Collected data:
----------------

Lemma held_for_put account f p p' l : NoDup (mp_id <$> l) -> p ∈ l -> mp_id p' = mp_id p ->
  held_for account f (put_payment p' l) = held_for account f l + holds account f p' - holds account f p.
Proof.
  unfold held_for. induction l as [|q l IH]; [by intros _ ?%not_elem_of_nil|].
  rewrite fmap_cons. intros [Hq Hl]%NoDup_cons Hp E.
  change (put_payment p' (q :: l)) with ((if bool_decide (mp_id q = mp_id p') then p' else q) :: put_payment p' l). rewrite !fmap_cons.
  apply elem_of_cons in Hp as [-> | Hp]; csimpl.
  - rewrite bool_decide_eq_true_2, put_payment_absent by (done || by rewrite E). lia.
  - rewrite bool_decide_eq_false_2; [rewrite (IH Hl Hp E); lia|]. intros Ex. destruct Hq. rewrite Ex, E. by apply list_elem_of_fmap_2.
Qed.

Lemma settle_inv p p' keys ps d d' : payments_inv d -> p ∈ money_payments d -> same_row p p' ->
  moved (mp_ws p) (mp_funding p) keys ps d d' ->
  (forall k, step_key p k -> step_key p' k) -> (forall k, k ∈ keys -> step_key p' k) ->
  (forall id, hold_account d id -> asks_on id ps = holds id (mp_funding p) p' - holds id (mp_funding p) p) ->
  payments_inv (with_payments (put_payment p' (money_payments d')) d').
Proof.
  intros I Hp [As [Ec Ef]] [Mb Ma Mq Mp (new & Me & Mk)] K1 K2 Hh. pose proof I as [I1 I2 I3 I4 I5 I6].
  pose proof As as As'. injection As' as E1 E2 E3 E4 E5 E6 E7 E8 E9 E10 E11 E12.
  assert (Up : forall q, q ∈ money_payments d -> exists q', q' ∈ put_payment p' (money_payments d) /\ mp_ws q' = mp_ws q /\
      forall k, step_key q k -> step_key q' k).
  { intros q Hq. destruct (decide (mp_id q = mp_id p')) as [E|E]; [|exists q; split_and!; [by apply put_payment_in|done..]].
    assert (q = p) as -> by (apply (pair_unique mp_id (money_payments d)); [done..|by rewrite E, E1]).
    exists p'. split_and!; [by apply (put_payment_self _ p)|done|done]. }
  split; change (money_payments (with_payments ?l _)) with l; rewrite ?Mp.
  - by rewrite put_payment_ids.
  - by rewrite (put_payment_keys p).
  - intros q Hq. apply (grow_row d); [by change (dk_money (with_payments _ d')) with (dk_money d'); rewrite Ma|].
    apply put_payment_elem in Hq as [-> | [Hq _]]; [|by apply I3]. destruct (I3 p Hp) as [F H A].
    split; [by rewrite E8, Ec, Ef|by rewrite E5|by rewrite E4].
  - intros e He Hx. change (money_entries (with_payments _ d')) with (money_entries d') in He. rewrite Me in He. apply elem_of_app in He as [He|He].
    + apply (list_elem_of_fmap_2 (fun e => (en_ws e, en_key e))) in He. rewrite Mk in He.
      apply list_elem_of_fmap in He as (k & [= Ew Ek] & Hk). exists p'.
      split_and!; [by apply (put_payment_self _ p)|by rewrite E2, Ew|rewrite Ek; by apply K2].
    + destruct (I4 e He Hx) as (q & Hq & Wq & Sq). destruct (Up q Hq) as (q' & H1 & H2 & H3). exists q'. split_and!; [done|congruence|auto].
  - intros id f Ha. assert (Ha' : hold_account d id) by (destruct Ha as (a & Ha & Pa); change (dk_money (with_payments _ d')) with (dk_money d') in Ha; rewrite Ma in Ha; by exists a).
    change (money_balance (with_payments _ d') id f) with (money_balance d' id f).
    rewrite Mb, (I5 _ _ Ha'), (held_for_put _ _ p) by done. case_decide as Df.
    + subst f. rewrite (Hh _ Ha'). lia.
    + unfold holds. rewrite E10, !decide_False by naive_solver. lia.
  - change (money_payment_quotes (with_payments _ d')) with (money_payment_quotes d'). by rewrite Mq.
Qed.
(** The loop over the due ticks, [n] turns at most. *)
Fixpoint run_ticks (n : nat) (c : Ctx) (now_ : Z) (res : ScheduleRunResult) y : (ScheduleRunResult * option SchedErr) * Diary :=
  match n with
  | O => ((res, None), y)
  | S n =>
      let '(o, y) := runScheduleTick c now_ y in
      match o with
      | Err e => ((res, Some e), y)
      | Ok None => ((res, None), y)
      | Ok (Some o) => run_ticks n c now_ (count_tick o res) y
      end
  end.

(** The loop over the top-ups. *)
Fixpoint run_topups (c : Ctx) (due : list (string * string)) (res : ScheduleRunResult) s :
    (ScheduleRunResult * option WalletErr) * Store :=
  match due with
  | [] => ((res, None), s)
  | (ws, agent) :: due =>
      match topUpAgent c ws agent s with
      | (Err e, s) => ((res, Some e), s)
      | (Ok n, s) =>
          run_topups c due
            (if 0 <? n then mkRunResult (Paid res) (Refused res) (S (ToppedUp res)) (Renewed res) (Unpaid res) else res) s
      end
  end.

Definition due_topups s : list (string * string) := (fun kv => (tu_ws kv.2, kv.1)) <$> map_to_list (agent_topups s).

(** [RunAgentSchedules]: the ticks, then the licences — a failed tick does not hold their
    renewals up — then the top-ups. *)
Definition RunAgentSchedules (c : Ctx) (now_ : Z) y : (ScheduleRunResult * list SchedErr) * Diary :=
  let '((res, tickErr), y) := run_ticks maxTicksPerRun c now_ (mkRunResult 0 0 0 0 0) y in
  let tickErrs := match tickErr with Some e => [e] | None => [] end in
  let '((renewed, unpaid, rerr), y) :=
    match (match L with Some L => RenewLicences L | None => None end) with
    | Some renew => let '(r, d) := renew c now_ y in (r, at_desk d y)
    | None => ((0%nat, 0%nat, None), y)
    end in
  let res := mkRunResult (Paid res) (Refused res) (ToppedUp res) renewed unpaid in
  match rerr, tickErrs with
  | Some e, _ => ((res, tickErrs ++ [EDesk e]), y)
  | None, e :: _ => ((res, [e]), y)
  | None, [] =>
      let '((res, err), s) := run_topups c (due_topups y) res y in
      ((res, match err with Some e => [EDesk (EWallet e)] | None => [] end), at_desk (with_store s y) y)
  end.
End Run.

----------------

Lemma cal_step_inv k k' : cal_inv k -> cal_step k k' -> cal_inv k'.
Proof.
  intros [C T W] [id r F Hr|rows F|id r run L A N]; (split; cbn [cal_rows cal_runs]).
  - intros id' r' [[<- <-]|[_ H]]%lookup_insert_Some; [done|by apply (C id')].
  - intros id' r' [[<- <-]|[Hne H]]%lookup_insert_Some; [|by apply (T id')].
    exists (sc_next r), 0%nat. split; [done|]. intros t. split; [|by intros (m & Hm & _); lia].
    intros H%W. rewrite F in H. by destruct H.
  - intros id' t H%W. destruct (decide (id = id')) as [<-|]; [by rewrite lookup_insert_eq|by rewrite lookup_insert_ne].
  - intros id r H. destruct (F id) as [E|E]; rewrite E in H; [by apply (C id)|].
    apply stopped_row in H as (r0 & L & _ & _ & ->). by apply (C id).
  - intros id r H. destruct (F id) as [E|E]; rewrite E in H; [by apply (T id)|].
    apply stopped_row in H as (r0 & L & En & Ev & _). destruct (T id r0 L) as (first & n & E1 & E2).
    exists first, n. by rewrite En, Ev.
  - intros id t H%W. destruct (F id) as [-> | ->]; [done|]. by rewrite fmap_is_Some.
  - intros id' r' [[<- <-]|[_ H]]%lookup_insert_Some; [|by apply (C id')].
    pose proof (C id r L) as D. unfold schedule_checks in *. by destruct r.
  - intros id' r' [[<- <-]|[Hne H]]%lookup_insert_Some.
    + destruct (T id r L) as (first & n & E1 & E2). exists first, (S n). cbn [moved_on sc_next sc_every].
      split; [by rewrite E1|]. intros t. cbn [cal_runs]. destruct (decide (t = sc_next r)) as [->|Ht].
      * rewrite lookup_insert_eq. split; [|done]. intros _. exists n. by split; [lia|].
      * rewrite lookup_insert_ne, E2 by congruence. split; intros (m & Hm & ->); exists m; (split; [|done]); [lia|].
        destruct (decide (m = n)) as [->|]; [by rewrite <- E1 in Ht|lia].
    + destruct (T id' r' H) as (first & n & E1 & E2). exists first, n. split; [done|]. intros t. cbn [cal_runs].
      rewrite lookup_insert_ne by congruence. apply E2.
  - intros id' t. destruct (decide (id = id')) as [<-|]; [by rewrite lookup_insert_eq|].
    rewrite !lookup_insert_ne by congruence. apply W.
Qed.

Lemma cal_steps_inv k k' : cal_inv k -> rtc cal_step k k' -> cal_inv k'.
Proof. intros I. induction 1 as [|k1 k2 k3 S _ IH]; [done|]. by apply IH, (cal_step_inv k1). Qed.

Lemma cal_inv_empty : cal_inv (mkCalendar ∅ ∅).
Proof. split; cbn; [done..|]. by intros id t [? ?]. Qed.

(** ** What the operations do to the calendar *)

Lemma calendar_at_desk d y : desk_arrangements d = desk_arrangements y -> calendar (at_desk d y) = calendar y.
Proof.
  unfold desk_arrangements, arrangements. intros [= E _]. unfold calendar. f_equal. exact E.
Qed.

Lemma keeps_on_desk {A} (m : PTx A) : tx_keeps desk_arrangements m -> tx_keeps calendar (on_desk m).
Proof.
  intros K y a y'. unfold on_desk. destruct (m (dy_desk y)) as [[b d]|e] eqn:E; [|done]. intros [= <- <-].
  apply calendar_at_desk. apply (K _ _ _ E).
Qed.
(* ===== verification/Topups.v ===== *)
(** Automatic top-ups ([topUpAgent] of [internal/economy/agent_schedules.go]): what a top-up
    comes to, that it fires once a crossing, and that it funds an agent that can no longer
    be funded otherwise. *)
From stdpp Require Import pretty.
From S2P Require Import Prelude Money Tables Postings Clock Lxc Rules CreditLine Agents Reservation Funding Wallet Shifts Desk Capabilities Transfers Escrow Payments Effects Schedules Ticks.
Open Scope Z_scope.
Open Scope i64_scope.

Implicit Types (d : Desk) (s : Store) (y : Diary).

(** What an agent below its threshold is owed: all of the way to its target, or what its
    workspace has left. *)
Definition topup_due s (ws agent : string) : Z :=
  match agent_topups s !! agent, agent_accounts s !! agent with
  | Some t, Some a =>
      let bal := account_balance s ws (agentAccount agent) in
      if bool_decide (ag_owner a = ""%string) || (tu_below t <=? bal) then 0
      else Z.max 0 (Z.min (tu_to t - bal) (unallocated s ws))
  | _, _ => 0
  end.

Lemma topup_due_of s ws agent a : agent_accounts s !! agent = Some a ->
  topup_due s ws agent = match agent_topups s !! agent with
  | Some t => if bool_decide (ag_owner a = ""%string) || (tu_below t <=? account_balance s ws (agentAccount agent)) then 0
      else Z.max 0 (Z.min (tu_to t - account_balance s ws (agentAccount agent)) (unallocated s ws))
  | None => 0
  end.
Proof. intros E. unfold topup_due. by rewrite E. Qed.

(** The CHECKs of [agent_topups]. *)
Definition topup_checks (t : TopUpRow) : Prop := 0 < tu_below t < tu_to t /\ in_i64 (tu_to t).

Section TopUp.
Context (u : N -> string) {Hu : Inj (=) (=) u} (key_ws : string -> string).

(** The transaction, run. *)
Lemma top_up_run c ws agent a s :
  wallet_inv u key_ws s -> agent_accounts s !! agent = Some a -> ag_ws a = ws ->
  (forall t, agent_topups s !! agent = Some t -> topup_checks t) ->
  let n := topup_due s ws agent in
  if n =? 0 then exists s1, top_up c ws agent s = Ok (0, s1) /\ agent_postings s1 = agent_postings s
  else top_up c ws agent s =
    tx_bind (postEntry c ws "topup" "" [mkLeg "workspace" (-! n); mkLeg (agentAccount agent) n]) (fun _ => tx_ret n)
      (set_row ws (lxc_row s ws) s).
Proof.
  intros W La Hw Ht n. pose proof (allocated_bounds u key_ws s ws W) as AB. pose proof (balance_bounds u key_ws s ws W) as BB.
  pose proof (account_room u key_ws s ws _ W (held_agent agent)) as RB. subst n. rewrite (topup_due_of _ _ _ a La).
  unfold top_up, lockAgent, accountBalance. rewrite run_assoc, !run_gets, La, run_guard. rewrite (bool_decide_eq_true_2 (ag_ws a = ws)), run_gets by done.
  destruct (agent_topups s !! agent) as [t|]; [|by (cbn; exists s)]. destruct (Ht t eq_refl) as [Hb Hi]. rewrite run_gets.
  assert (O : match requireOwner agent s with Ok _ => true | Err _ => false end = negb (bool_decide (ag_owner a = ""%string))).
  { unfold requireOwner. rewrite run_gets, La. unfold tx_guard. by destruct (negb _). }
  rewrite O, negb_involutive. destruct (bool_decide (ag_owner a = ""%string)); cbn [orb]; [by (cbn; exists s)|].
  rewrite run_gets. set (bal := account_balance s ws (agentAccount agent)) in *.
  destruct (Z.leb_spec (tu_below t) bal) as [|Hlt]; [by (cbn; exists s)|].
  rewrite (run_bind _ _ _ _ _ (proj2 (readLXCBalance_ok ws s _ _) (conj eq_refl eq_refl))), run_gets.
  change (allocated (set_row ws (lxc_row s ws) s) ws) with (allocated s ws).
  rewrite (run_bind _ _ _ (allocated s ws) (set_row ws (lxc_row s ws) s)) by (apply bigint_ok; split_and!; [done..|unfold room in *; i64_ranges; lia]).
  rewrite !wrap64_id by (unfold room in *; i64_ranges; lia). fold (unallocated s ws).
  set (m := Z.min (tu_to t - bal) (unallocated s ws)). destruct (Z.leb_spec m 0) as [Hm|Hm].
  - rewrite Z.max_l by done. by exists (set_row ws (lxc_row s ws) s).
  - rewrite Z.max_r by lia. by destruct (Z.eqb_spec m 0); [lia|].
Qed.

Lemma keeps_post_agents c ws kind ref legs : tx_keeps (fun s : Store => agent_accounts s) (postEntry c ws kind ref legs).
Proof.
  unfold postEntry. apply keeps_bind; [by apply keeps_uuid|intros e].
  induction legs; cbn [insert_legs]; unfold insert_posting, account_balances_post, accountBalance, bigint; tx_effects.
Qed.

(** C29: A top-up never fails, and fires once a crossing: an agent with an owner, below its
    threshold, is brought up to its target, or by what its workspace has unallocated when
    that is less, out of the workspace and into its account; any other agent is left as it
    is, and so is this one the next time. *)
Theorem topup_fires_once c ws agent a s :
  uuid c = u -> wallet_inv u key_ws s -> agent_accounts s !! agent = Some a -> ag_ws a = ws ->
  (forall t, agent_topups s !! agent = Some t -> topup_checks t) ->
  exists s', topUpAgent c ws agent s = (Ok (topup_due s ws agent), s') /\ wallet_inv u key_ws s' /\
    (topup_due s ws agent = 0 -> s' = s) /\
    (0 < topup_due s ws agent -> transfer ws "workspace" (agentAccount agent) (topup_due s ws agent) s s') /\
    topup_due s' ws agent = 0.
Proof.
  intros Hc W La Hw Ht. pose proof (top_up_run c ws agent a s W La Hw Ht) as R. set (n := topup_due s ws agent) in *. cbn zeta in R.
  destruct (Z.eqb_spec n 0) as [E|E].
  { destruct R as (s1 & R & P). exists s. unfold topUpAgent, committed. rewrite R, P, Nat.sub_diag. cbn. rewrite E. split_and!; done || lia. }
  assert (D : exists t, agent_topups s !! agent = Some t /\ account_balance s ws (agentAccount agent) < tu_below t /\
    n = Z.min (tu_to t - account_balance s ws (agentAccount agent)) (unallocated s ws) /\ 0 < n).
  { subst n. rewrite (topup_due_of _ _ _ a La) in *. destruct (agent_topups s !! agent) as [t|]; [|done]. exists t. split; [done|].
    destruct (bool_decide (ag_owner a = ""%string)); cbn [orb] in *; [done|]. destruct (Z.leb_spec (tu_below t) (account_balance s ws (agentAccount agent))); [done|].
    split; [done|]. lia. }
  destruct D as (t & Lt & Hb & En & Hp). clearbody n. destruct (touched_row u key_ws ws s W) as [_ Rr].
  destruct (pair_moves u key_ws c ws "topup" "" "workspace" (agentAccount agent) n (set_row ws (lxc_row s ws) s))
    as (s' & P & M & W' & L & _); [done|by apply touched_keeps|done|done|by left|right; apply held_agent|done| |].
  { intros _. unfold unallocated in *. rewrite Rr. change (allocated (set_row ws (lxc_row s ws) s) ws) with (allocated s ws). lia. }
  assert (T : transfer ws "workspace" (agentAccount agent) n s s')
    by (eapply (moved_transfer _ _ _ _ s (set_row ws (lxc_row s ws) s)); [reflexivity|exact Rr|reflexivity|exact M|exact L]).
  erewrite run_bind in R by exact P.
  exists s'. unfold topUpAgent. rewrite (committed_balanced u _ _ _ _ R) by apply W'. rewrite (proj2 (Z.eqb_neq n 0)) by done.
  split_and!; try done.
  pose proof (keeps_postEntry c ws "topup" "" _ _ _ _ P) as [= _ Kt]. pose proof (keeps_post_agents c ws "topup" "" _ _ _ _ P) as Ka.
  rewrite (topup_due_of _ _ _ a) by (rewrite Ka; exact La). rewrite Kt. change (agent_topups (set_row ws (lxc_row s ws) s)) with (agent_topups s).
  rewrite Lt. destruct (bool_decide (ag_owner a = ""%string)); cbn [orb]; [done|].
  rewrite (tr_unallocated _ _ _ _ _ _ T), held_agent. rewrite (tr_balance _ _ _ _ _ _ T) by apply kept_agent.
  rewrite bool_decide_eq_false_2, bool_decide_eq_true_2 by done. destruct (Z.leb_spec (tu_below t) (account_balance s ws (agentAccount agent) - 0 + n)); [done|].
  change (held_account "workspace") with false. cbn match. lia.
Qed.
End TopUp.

----------------

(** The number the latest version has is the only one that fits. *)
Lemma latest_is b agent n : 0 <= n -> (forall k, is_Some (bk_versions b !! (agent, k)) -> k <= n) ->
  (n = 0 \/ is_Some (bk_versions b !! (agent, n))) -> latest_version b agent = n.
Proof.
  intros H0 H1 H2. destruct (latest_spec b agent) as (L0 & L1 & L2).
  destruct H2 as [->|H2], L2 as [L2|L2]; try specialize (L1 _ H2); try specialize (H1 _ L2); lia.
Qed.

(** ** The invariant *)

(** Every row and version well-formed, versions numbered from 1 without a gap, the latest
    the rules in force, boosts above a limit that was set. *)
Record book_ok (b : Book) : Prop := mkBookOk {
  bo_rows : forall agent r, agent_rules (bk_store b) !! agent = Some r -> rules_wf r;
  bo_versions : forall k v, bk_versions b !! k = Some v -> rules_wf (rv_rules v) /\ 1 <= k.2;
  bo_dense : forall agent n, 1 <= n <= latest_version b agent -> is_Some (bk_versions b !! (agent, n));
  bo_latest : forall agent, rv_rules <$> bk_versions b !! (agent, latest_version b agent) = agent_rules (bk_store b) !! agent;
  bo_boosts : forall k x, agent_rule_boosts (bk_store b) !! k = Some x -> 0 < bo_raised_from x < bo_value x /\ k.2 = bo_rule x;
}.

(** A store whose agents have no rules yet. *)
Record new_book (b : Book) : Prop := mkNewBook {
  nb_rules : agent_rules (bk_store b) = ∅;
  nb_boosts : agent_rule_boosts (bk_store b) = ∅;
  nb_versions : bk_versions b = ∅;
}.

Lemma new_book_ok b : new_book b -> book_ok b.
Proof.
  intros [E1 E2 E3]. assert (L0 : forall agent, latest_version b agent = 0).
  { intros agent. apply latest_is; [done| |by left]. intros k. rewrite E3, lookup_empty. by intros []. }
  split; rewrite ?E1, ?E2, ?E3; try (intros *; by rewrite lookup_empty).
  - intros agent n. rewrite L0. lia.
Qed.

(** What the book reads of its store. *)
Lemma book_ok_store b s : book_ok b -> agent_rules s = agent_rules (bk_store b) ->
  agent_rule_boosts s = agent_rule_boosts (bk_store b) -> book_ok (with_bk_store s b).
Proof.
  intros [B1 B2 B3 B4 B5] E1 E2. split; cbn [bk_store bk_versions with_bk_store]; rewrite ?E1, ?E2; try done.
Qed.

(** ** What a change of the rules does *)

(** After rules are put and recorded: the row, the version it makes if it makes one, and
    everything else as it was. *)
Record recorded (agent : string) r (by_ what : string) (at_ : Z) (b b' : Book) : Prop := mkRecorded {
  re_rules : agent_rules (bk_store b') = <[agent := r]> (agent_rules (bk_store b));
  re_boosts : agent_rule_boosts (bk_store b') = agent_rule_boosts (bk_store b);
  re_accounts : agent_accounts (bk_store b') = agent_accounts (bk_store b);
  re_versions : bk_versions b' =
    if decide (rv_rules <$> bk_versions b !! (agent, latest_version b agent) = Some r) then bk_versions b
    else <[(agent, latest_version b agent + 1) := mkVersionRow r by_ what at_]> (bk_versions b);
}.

----------------

YOUR ASSIGNMENT - In the entries above, restate word for word the lines between the one holding "exists t. split; [done|]." and the one holding "as (s' & P & M", inclusive, and nothing besides.

OUTPUT OF THE TASK -
  { subst n. rewrite (topup_due_of _ _ _ a La) in *. destruct (agent_topups s !! agent) as [t|]; [|done]. exists t. split; [done|].
    destruct (bool_decide (ag_owner a = ""%string)); cbn [orb] in *; [done|]. destruct (Z.leb_spec (tu_below t) (account_balance s ws (agentAccount agent))); [done|].
    split; [done|]. lia. }
  destruct D as (t & Lt & Hb & En & Hp). clearbody n. destruct (touched_row u key_ws ws s W) as [_ Rr].
  destruct (pair_moves u key_ws c ws "topup" "" "workspace" (agentAccount agent) n (set_row ws (lxc_row s ws) s))
    as (s' & P & M & W' & L & _); [done|by apply touched_keeps|done|done|by left|right; apply held_agent|done| |].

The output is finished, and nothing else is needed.